* **Data shown**
>>

(** X16. The only thing a run of collect ever uploads is the signed
    manifest of [self._config], as JSON, to the location
    [manifest_for_server] gives, and only under the GCS plugin: in every
    other case (the HTTP plugin, a run that raises before or in
    write_manifest) the upload location is as it was. *)
Theorem X16_collect_uploads_only_the_signed_manifest w r w' :
  collect w = (r, w') →
  remote w' = remote w ∨
  ∃ bucket account cfg loc json,
    variant (self w) = GCS bucket account ∧
    _config (self w') = Some cfg ∧ manifest_for_server cfg = inr loc ∧
    signed_manifest_to_json cfg = inr json ∧
    location_write_file loc json (remote w) = inr (remote w').
Proof.
  intros Hrun.
  destruct (access_dir_R (fs w) (arg_config_dir (plugin_args (self w)))) eqn:Hacc.
  2: { rewrite collect_unreadable in Hrun by done. injection Hrun as <- <-. by left. }
  rewrite collect_readable in Hrun by done. unfold collect_methods in Hrun.
  destruct (generate_keys (started w)) as [rg wg] eqn:Hgen.
  pose proof (generate_keys_beside _ _ _ Hgen) as Hag1. unfold beside_keys in Hag1.
  assert (remote wg = remote w ∧ variant (self wg) = variant (self w)) as [Hr1 Hv1].
  { change (remote wg = remote (started w) ∧
            variant (self wg) = variant (self (started w))).
    split; agree_from. }
  destruct rg as [eg|[]].
  { rewrite (bind_raise _ _ _ _ _ Hgen) in Hrun. injection Hrun as <- <-. by left. }
  rewrite (bind_run _ _ _ _ _ Hgen) in Hrun.
  destruct (write_config wg) as [rc wc] eqn:Hwc.
  pose proof (write_config_remote _ _ _ Hwc) as Hag2.
  assert (remote wc = remote w ∧ variant (self wc) = variant (self w)) as [Hr2 Hv2]
    by (rewrite <- Hr1, <- Hv1; split; agree_from).
  destruct rc as [ec|[]].
  { rewrite (bind_raise _ _ _ _ _ Hwc) in Hrun. injection Hrun as <- <-. by left. }
  rewrite (bind_run _ _ _ _ _ Hwc) in Hrun.
  unfold bind at 1 2 in Hrun. unfold gets at 1 in Hrun.
  rewrite Hv2 in Hrun.
  destruct (variant (self w)) as [bucket account|url port address] eqn:Hv.
  - unfold write_manifest_of in Hrun.
    destruct (write_manifest wc) as [rm wm] eqn:Hwm.
    destruct (write_manifest_upload _ _ _ Hwm) as [Hself Hup].
    assert (remote w' = remote wm ∧ self w' = self wm) as [Hr3 Hs3].
    { destruct rm as [em|[]]; [by injection Hrun as <- <-|].
      unfold yield, modify in Hrun. by injection Hrun as <- <-. }
    rewrite Hr3, Hs3, Hself.
    destruct Hup as [->|(cfg & loc & json & ? & ? & ? & Hup)]; [by left|right].
    rewrite Hr2 in Hup. by exists bucket, account, cfg, loc, json.
  - left. unfold write_manifest_of, ret, yield, modify in Hrun.
    by injection Hrun as <- <-.
Qed.

(** X17. Under the HTTP plugin, collect never completes in a directory
    without a readable server configuration: its _build_config names
    [http_location], which the module does not import.  The run raises,
    neither configuration document is written and nothing is uploaded. *)
Theorem X17_http_plugin_never_bootstraps w r w' url port address :
  variant (self w) = LocalHTTP url port address →
  access_R (fs w) (server_config_path (arg_config_dir (plugin_args (self w)))) = false →
  collect w = (r, w') →
  let d := arg_config_dir (plugin_args (self w)) in
  (∃ e, r = inl e) ∧
  lookup_file (fs w') (server_config_path d) = lookup_file (fs w) (server_config_path d) ∧
  lookup_file (fs w') (client_config_path d) = lookup_file (fs w) (client_config_path d) ∧
  remote w' = remote w.
Proof.
  intros Hv Hnone Hrun d.
  destruct (access_dir_R (fs w) d) eqn:Hacc.
  2: { rewrite collect_unreadable in Hrun by done.
       injection Hrun as <- <-. eauto. }
  rewrite collect_readable in Hrun by done. unfold collect_methods in Hrun.
  destruct (generate_keys (started w)) as [rg wg] eqn:Hgen.
  destruct (generate_keys_frame _ d _ _ (started_config_dir w) Hgen) as [[Hun _] Hagp].
  pose proof (generate_keys_beside _ _ _ Hgen) as Hag. unfold beside_keys in Hag.
  rewrite started_fs in Hun.
  assert (∀ p, is_config_file d p → lookup_file (fs wg) p = lookup_file (fs w) p)
    as Hcfg by (intros p Hp; by apply Hun, config_file_not_key_file).
  assert (remote wg = remote w) as Hrem
    by (change (remote wg = remote (started w)); agree_from).
  destruct rg as [eg|[]].
  - rewrite (bind_raise _ _ _ _ _ Hgen) in Hrun. injection Hrun as <- <-.
    split; [eauto|]. split; [|split]; [apply Hcfg..|done];
      unfold is_config_file; set_solver.
  - rewrite (bind_run _ _ _ _ _ Hgen) in Hrun.
    assert (config_dir (self wg) = Some d) as Hdg
      by (transitivity (config_dir (self (started w)));
          [agree_from|apply started_config_dir]).
    assert (variant (self wg) = LocalHTTP url port address) as Hvg
      by (rewrite <- Hv; change (variant (self wg) = variant (self (started w)));
          agree_from).
    assert (access_R (fs wg) (server_config_path d) = false) as Haccg.
    { unfold access_R. rewrite Hcfg by (unfold is_config_file; set_solver).
      exact Hnone. }
    destruct (_build_config_of_http
                (set_agent_config_obj (with_config_obj (Some new_Configuration) wg)).2
                url port address) as [w1 Hbuild]; [by eexists|].
    rewrite <- Hvg in Hbuild.
    destruct (write_config_failed_build _ _ _ _ Hdg Haccg Hbuild)
      as (Hwc & Hfs & _).
    rewrite (bind_raise _ _ _ _ _ Hwc) in Hrun. injection Hrun as <- <-.
    pose proof (_build_config_of_outside _ _ _ _ Hbuild) as Hagb.
    split; [eauto|]. rewrite Hfs.
    split; [|split]; [apply Hcfg..|]; [unfold is_config_file; set_solver..|].
    rewrite <- Hrem. unfold agree in Hagb. cbn in Hagb. congruence.
Qed.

<<

* **Work to be completed**
Among the lines above, find the one with "- left. unfold" and the one with "[http_location], which the". Quote both and everything between them, exactly.

* **Result below**
  - left. unfold write_manifest_of, ret, yield, modify in Hrun.
    by injection Hrun as <- <-.
Qed.

(** X17. Under the HTTP plugin, collect never completes in a directory
    without a readable server configuration: its _build_config names
    [http_location], which the module does not import.  The run raises,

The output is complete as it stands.